ACTION ITEM: Beneath this line is the data. Output exactly the lines from the line with "Theorem frame_animates_each_once" to the line with "Player.update keys", both ends included, and nothing more.

BEGIN THE DATA

(** X14: a level the constructor returns is playable: its player reference
    leads to the player, the sprites of the three groups are plain objects,
    and [all_objects] has no repeats.  [all_objects] lists the player first,
    then the solids, the traps and the exits, each group in the reading
    order of the map. *)
Theorem loaded_level_playable
    (W : World) (name : string) (level_map : list (list ascii)) (size : Z)
    (lv : Level.t) :
  Level.__init__ W name level_map size = Ok lv ->
  let cells := map_cells 0 level_map in
  playable lv
  /\ Level.describe lv (Level.all_objects lv)
     = Some <$> (entities size is_player cells ++ entities size is_block cells
                 ++ entities size is_trap cells ++ entities size is_exit cells).
Proof.
  intros Hinit cells. split; [by eapply __init___playable |].
  pose proof (__init___spec W name level_map size) as H.
  destruct (length (entities size is_player (map_cells 0 level_map)))
    as [| [| n]]; [congruence | | congruence].
  destruct H as (lv0 & p & Hsc & Hp & Heq). rewrite Hinit in Heq.
  injection Heq as ->.
  pose proof Hsc as [_ _ _ Hsafe Htraps Hexits Hplayer _ _].
  rewrite Hp in Hplayer. subst cells. rewrite !fmap_app.
  rewrite <- Hsafe, <- Htraps, <- Hexits, <- Hplayer.
  unfold Level.describe. cbn. by rewrite !map_app.
Qed.

Lemma loaded_level_playable_witness :
  exists lv,
    Level.__init__ sample_world "Level 1" map_one_each 32 = Ok lv
    /\ playable lv
    /\ Level.describe lv (Level.all_objects lv)
       = [Some (PlayerCls, (32, 0)); Some (Block, (32, 32));
          Some (Fire, (0, 32)); Some (BlueFire, (64, 32));
          Some (LevelExit, (96, 0))].
Proof.
  eexists. split; [vm_compute; reflexivity |].
  apply (loaded_level_playable sample_world "Level 1" map_one_each 32).
  vm_compute; reflexivity.
Defined.



(** X16: plain level objects never move: after any number of frames, every
    block, trap and exit is still a plain object of the same class with the
    same box; frames change nothing of it but its animation. *)
Theorem statics_never_move
    (frames : list (ScancodeWrapper * (nat -> Z))) (lv lv' : Level.t)
    (r : nat) (o : BaseObject.t) :
  level_frames frames lv = Ok lv' ->
  Level.store lv !! r = Some (Level.Object o) ->
  exists o',
    Level.store lv' !! r = Some (Level.Object o')
    /\ BaseObject.rect o' = BaseObject.rect o
    /\ BaseObject.class_of o' = BaseObject.class_of o.
Proof.
  revert lv o. induction frames as [| [keys now] frames IH]; intros lv o.
  { intros [= <-] Ho. by exists o. }
  cbn [level_frames].
  destruct (Level.update now keys lv) as [lv1 |] eqn:E; [| done].
  cbn [mbind result_bind]. intros Hrun Ho.
  destruct (update_static _ _ _ _ _ _ E Ho) as (o1 & Ho1 & Hr1 & Hc1).
  destruct (IH lv1 o1 Hrun Ho1) as (o' & Ho' & Hr' & Hc').
  exists o'. split_and!; congruence.
Qed.

Lemma statics_never_move_witness :
  exists lv lv' o,
    Level.__init__ sample_world "Level 1" map_one_each 32 = Ok lv
    /\ level_frames
         [(key_right, fun _ => 1200); (key_up, fun _ => 1300)] lv = Ok lv'
    /\ Level.store lv !! 2%nat = Some (Level.Object o)
    /\ exists o',
         Level.store lv' !! 2%nat = Some (Level.Object o')
         /\ BaseObject.rect o' = BaseObject.rect o
         /\ BaseObject.class_of o' = BaseObject.class_of o.
Proof.
  eexists. eexists. eexists. split; [vm_compute; reflexivity |].
  match goal with |- level_frames _ ?lv = _ /\ _ => set (l := lv) end.
  split; [vm_compute; reflexivity |].
  split; [vm_compute; reflexivity |].
  refine (statics_never_move
            [(key_right, fun _ => 1200); (key_up, fun _ => 1300)]
            l _ 2 _ _ _).
  - vm_compute; reflexivity.
  - vm_compute; reflexivity.
Defined.

(** X17: one frame animates every sprite of [all_objects] exactly once.  In
    a playable level, the sprite at position [k] of [all_objects] gets one
    [animate] call with the [k]-th clock reading of the frame: a plain
    object is otherwise unchanged, and the player, who is at position 0, is
    first moved by its own [update] against the solids and then animated. *)
Theorem frame_animates_each_once
    (now : nat -> Z) (keys : ScancodeWrapper) (lv lv' : Level.t)
    (k r : nat) :
  playable lv ->
  Level.update now keys lv = Ok lv' ->
  Level.all_objects lv !! k = Some r ->
  match Level.store lv !! r with
  | Some (Level.Object o) =>
      Level.store lv' !! r
      = Some (Level.Object (BaseObject.animate (now k) o))
  | Some (Level.ThePlayer p) =>
      k = 0%nat
      /\ exists p1,
           Player.update keys
             (Level.sprites_of lv (Level.safe_objects lv)) p = Ok p1
           /\ Level.store lv' !! r
              = Some (Level.animate_sprite (now 0%nat) (Level.ThePlayer p1))
  | None => False
  end.
Proof.
  intros [(r0 & p0 & Hr0 & Hp0 & Hall) Hstatic Hnodup] Hup Hk.
  apply update_inv in Hup as (r1 & p & p1 & Hr & Hp & Hp1 & ->).
  assert (r1 = r0) as -> by congruence.
  assert (p = p0) as -> by congruence.
  cbn [Level.store Level.with_store].
  rewrite (animate_all_lookup now (Level.all_objects lv) r k 0 _ Hnodup Hk).
  rewrite Nat.add_0_l. rewrite Hall in Hk.
  destruct k as [| k].
  - injection Hk as <-. rewrite Hp0. split; [done |]. exists p1.
    split; [done |]. rewrite list_lookup_insert_eq; [done |].
    by eapply lookup_lt_Some.
  - cbn in Hk. apply list_elem_of_lookup_2 in Hk as Hin.
    rewrite Forall_forall in Hstatic. destruct (Hstatic r Hin) as [o Ho].
    rewrite Ho. rewrite list_lookup_insert_ne; [by rewrite Ho |].
    intros ->. congruence.
Qed.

END THE DATA

EXPECTED OUTPUT:
Theorem frame_animates_each_once
    (now : nat -> Z) (keys : ScancodeWrapper) (lv lv' : Level.t)
    (k r : nat) :
  playable lv ->
  Level.update now keys lv = Ok lv' ->
  Level.all_objects lv !! k = Some r ->
  match Level.store lv !! r with
  | Some (Level.Object o) =>
      Level.store lv' !! r
      = Some (Level.Object (BaseObject.animate (now k) o))
  | Some (Level.ThePlayer p) =>
      k = 0%nat
      /\ exists p1,
           Player.update keys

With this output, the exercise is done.